## Problem
Exactly the lines from the one holding "(World (disk w)" through the final line of the data are wanted, copied as written.

## Dataset
== Segment start ==
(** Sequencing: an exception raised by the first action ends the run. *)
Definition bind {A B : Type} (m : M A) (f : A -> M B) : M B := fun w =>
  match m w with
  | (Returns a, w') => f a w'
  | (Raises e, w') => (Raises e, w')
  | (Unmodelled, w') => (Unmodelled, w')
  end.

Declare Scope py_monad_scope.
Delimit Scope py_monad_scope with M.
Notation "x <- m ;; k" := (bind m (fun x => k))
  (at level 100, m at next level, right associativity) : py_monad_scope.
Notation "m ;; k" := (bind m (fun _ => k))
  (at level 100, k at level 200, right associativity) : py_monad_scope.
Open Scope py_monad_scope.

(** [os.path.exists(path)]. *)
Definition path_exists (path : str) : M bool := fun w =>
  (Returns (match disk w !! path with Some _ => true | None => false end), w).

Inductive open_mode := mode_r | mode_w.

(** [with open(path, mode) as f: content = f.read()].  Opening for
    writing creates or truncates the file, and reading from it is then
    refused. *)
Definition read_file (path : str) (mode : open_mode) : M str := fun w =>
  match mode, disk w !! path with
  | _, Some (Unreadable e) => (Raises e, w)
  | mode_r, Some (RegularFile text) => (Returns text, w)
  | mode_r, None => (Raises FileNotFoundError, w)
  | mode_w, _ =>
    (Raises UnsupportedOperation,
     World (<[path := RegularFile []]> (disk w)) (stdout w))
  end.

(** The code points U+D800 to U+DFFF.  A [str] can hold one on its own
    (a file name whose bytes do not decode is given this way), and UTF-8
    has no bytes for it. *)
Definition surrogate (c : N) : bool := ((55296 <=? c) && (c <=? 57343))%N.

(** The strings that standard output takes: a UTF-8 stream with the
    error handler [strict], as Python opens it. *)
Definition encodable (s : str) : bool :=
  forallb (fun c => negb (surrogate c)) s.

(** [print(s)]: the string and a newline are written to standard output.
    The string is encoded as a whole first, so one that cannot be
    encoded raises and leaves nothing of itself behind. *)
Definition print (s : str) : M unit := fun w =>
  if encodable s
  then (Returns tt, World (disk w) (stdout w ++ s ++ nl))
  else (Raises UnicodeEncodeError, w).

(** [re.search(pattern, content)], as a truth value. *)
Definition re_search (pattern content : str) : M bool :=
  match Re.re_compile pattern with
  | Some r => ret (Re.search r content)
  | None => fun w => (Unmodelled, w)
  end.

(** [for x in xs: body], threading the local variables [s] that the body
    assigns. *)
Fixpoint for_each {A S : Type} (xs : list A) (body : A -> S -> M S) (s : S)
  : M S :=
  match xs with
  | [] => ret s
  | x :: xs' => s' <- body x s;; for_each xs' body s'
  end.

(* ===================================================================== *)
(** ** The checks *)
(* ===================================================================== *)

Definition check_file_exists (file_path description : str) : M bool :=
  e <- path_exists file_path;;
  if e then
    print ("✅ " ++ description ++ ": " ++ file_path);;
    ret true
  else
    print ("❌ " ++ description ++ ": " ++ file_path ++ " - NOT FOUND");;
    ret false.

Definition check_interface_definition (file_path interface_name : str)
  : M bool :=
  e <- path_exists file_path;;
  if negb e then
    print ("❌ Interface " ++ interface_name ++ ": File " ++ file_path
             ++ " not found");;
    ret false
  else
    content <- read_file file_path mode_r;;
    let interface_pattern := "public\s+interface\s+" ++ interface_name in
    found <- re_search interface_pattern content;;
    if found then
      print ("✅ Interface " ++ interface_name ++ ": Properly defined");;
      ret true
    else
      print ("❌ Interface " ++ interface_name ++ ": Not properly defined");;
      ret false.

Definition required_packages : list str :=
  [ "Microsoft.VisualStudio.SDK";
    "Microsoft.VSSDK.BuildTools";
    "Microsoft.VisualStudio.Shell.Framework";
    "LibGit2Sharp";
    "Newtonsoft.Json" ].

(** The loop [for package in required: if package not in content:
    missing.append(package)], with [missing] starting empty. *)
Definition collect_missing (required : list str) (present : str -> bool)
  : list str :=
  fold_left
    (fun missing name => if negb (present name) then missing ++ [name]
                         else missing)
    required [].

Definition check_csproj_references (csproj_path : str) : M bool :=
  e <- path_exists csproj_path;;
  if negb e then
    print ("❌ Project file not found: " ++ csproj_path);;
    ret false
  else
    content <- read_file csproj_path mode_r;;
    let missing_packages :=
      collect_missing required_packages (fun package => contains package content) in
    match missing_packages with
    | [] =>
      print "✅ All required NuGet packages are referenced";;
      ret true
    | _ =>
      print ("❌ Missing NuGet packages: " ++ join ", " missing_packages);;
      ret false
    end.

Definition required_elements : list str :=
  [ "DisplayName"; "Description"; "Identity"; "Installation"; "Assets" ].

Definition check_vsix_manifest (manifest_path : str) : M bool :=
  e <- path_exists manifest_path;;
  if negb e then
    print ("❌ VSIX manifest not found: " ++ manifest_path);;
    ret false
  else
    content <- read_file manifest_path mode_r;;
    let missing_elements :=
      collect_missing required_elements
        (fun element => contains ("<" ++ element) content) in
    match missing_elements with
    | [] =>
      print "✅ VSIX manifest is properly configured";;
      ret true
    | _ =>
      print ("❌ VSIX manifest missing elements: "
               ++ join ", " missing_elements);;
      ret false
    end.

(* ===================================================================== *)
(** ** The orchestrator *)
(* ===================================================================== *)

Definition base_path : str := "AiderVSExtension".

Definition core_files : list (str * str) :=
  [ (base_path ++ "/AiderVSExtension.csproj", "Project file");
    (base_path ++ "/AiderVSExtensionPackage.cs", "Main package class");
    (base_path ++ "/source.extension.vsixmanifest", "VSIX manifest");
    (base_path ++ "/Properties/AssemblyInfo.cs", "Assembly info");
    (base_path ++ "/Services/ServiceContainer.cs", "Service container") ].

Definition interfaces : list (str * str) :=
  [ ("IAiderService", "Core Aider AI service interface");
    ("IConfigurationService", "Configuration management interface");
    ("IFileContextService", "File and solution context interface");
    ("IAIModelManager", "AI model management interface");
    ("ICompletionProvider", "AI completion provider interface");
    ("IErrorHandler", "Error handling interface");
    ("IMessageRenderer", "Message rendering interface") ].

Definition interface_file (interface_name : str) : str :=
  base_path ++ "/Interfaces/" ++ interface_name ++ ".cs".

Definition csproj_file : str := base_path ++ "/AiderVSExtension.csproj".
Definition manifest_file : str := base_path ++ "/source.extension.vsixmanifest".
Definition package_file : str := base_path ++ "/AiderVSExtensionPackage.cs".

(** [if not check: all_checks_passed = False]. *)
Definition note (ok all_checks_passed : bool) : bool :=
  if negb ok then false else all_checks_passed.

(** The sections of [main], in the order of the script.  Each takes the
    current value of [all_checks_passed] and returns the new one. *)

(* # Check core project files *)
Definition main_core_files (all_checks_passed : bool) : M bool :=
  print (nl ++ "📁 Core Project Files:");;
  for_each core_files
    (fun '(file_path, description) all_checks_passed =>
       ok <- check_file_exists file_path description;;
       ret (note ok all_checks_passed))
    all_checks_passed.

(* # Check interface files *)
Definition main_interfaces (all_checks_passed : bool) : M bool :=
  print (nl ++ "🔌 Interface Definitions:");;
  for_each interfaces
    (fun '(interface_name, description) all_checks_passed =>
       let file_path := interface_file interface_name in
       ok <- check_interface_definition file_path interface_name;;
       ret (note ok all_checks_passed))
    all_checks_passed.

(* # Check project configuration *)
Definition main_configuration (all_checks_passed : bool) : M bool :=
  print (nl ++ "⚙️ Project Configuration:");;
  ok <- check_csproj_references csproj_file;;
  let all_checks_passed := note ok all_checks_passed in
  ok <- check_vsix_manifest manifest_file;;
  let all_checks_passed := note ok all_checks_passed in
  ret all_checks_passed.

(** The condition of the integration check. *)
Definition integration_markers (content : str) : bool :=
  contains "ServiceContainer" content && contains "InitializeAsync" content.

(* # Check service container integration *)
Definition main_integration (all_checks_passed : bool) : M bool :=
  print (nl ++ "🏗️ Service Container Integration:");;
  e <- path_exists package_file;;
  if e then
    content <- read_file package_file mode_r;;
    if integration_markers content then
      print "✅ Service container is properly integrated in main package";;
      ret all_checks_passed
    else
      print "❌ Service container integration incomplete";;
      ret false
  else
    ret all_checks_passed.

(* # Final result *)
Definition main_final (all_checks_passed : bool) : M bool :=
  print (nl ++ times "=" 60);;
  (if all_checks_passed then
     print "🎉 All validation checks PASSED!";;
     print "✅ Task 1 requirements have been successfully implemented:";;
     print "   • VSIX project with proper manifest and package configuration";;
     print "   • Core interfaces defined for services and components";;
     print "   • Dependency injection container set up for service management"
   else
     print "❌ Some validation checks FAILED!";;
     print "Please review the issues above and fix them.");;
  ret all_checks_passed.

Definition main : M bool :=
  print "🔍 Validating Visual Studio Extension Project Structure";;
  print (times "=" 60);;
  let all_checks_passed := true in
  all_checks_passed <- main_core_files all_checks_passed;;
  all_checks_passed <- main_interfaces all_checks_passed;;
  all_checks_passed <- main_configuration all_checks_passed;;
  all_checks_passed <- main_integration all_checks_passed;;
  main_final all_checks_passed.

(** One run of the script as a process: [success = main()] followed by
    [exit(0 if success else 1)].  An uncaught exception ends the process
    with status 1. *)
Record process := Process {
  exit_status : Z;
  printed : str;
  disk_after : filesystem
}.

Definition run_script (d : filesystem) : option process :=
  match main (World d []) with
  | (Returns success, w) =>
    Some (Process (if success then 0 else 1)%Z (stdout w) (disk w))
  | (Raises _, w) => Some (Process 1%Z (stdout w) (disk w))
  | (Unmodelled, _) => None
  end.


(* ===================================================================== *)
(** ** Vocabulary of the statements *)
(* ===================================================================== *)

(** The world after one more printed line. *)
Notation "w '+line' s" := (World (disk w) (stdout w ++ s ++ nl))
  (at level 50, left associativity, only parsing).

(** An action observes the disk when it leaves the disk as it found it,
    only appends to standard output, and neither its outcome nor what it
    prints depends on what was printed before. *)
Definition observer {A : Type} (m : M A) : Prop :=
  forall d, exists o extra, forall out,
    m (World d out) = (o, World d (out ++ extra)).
== Segment end ==
## Solution below
Notation "w '+line' s" := (World (disk w) (stdout w ++ s ++ nl))
  (at level 50, left associativity, only parsing).

(** An action observes the disk when it leaves the disk as it found it,
    only appends to standard output, and neither its outcome nor what it
    prints depends on what was printed before. *)
Definition observer {A : Type} (m : M A) : Prop :=
  forall d, exists o extra, forall out,
    m (World d out) = (o, World d (out ++ extra)).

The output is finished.